15

I work on a small company where I work to build some banking software. Now, I have to build some data structure like:

Array [Int-Max] [2] // Large 2D array

Save that to disk and load it next day for future work.

Now, as I only know Java (and little bit C), they always insist me to use C++ or C. As per their suggestion:

  1. They have seen Array [Int-Max] [2] in Java will take nearly 1.5 times more memory than C and C++ takes some what reasonable memory footprint than Java.

  2. C and C++ can handle arbitrarily large files where as Java can't.

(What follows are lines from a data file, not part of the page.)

(* ===== verification/Diagnostic.v ===== *)
(** * Diagnostics (internal/diagnostic)

    The three built-in diagnostics and the planner that selects and evaluates
    them.  A diagnostic turns normalised evidence into candidate claims; it reads
    nothing and decides nothing beyond its result. *)

From Stdlib Require Import ZArith Lia Sorting.Sorted.
From stdpp Require Import base list strings gmap.
From S2P Require Import Prelude GoStrings Utf8 Api Scope DataClassification Observation.

Section Diagnostics.
Context {U : UnicodeTables}.

(** The UID of the single Pod of a complete scope ([servicePortTargetUID],
    [imagePullTargetUID]). *)
Definition targetUID (evidence : EvidenceSet) : string :=
  if negb (sr_Complete (es_Scope evidence)) then ""
  else match sr_Pods (es_Scope evidence) with
       | [pod] => trim_space (sref_UID pod)
       | _ => ""
       end.

Definition newResult (id version : string) : DiagnosticResult :=
  mkDiagnosticResult id version StatusInconclusive "" [] [] [].
Definition with_result (r : DiagnosticResult) (status summary : string) : DiagnosticResult :=
  mkDiagnosticResult (dr_DiagnosticID r) (dr_DiagnosticVersion r) status summary (dr_Claims r)
    (dr_MissingRequirements r) (dr_Warnings r).
Definition add_claims (r : DiagnosticResult) (claims : list CandidateClaim) : DiagnosticResult :=
  mkDiagnosticResult (dr_DiagnosticID r) (dr_DiagnosticVersion r) (dr_Status r) (dr_Summary r)
    (dr_Claims r ++ claims) (dr_MissingRequirements r) (dr_Warnings r).
Definition add_missing (r : DiagnosticResult) (q : Requirement) : DiagnosticResult :=
  mkDiagnosticResult (dr_DiagnosticID r) (dr_DiagnosticVersion r) (dr_Status r) (dr_Summary r)
    (dr_Claims r) (dr_MissingRequirements r ++ [q]) (dr_Warnings r).
Definition add_warning (r : DiagnosticResult) (w : string) : DiagnosticResult :=
  mkDiagnosticResult (dr_DiagnosticID r) (dr_DiagnosticVersion r) (dr_Status r) (dr_Summary r)
    (dr_Claims r) (dr_MissingRequirements r) (dr_Warnings r ++ [w]).

(** ** serviceport.go *)

Definition servicePortDiagnosticID : string := "service-port".
Definition servicePortDiagnosticVersion : string := "v1".

(** The elements of the set [ids], with repetitions. *)
Definition servicePortObservationID (o : Observation) : option string :=
  match ov_ServiceConfiguration (ob_Value o) with
  | None => None
  | Some config =>
      if ob_Type o != ObservationTypeServiceConfiguration then None
      else if negb (sco_MismatchConfirmed config) || (trim_space (ob_ID o) == "") then None
      else Some (trim_space (ob_ID o))
  end.

Definition servicePortRefID (ref : EvidenceRef) : option string :=
  if equal_fold (trim_space (er_Kind ref)) "serviceConfiguration"
     && equal_fold (trim_space (er_Reason ref)) "ServicePortMismatch" && (trim_space (er_ID ref) != "")
  then Some (trim_space (er_ID ref)) else None.

Definition servicePortEvidenceIDs (evidence : EvidenceSet) : list string :=
  sorted_set (omap servicePortObservationID (es_Observations evidence)
              ++ omap servicePortRefID (es_EvidenceRefs evidence)).

Definition servicePortRequirements : list Requirement :=
  [mkRequirement "service-port-mismatch-evidence" QueryTypeServiceConfiguration
     "confirmed Service targetPort and resolved workload/container port evidence" true].

Definition servicePortMatch (evidence : EvidenceSet) : MatchResult :=
  match servicePortEvidenceIDs evidence with
  | [] => mkMatchResult false "no confirmed service-port mismatch evidence"
  | _ =>
      if targetUID evidence == "" then
        mkMatchResult false "service-port evidence has no single validated Pod scope"
      else mkMatchResult true "service-port mismatch evidence is present"
  end.

Definition servicePortEvaluate (evidence : EvidenceSet) : DiagnosticResult :=
  let result := newResult servicePortDiagnosticID servicePortDiagnosticVersion in
  match servicePortEvidenceIDs evidence with
  | [] =>
      fold_left add_missing (take 1 servicePortRequirements)
        (with_result result StatusNotApplicable
           "ServicePortDiagnostic did not find confirmed service-port mismatch evidence.")
  | ids =>
      if targetUID evidence == "" then
        add_warning
          (with_result result StatusInconclusive
             "Service-port mismatch evidence is not scoped to one validated Pod.")
          "a shared service configuration cannot be assigned to one Pod without a validated single-Pod scope"
      else
        with_result
          (add_claims result
             [mkCandidateClaim "service-port-mismatch" ClaimRootCause
                "ServicePortMismatch is confirmed by Kubernetes Service targetPort and resolved workload/container port evidence."
                (targetUID evidence) ids])
          StatusSupported
          "Service-port configuration evidence matched a bounded targetPort/container-port mismatch; final verification remains separate."
  end.

Definition ServicePortDiagnostic : Diagnostic :=
  mkDiagnostic servicePortDiagnosticID servicePortDiagnosticVersion servicePortMatch
    (fun _ => servicePortRequirements) servicePortEvaluate.

(** ** imagepull.go *)

Definition imagePullDiagnosticID : string := "image-pull".
Definition imagePullDiagnosticVersion : string := "v1".

Definition eventReason (o : Observation) : string :=
  match ov_Event (ob_Value o) with Some e => eo_Reason e | None => "" end.
Definition eventMessage (o : Observation) : string :=
  match ov_Event (ob_Value o) with Some e => eo_Message e | None => "" end.

Definition isImagePullReason (reason : string) : bool :=
  let r := to_lower (trim_space reason) in (r == "errimagepull") || (r == "imagepullbackoff").

Definition isImagePullEvidence (reason summary : string) : bool :=
  if isImagePullReason reason then true
  else contains_any (to_lower (trim_space (reason +:+ " " +:+ summary)))
         ["errimagepull"; "imagepullbackoff"; "failed to pull image"; "pull access denied";
          "failed to resolve reference"; "image pull failed"].

Definition imagePullDetailKinds (summary reason : string) : list string :=
  let text := to_lower (trim_space (summary +:+ " " +:+ reason)) in
  if contains_any text ["manifest unknown"; "image not found"; "not found"; "repository does not exist"]
  then ["manifest-missing"]
  else if contains_any text ["unauthorized"; "authentication required"; "pull access denied"; "denied"]
  then ["registry-auth"]
  else if contains_any text ["no such host"; "name resolution"; "dns"; "timeout"; "connection refused";
                             "network is unreachable"]
  then ["registry-network"]
  else [].

Definition imagePullCauseStatement (kind : string) : string :=
  if kind == "manifest-missing" then
    "The registry reported that the requested image manifest could not be found."
  else if kind == "registry-auth" then "The registry rejected access to the requested image."
  else if kind == "registry-network" then
    "Image retrieval encountered a registry or name-resolution failure."
  else "The image-pull failure has a specific provider detail.".

Definition imagePullObservationID (o : Observation) : option string :=
  if (ob_Type o != ObservationTypeEvent)
     || negb (isImagePullEvidence (eventReason o) (eventMessage o +:+ " " +:+ ob_Summary o)) then None
  else if ob_ID o != "" then Some (ob_ID o) else None.

Definition imagePullRefID (ref : EvidenceRef) : option string :=
  if equal_fold (trim_space (er_Kind ref)) "event" && isImagePullEvidence (er_Reason ref) (er_Summary ref)
     && (er_ID ref != "")
  then Some (er_ID ref) else None.

Definition imagePullEvidenceIDs (evidence : EvidenceSet) : list string :=
  sorted_set (omap imagePullObservationID (es_Observations evidence)
              ++ omap imagePullRefID (es_EvidenceRefs evidence)).

Definition imagePullEventRequirement : Requirement :=
  mkRequirement "image-pull-event" QueryTypeEvent
    "a target-scoped image-pull failure Event (for example ErrImagePull or ImagePullBackOff)" true.
Definition imagePullCauseRequirement : Requirement :=
  mkRequirement "image-pull-cause-detail" QueryTypeEvent
    "untruncated Event detail for a specific image-pull failure mechanism" false.

Definition imagePullMatch (evidence : EvidenceSet) : MatchResult :=
  if (sref_UID (sr_Deployment (es_Scope evidence)) != "") && sr_Complete (es_Scope evidence)
     && bool_decide (sr_Pods (es_Scope evidence) = []) then
    mkMatchResult false "validated Deployment scope has no Pods"
  else
    match imagePullEvidenceIDs evidence with
    | [] => mkMatchResult false "no image-pull failure evidence"
    | _ => mkMatchResult true "image-pull evidence is present"
    end.

(** The detail kinds named by the selected evidence, and whether any of it was
    truncated: the two loops over [containsString(ids, ...)]. *)
Definition selectedObservations (ids : list string) (evidence : EvidenceSet) : list Observation :=
  List.filter (fun o => mem_str (ob_ID o) ids) (es_Observations evidence).
Definition selectedRefs (ids : list string) (evidence : EvidenceSet) : list EvidenceRef :=
  List.filter (fun r => mem_str (er_ID r) ids) (es_EvidenceRefs evidence).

As per their suggestion, as database/data-structure become large Java just becomes infeasible. As we have to work on such large database/data-structure, C/C++ is always preferable.

Now my question is,

  1. Why is C or C++ always preferable on large database/data-structure over Java ? Because, C may be, but C++ is also an OOP. So, how it get advantage over Java ?

  2. Should I stay on Java or their suggestion (switch to C++) will be helpful in future on large database/data-structure environment ? Any suggestion ?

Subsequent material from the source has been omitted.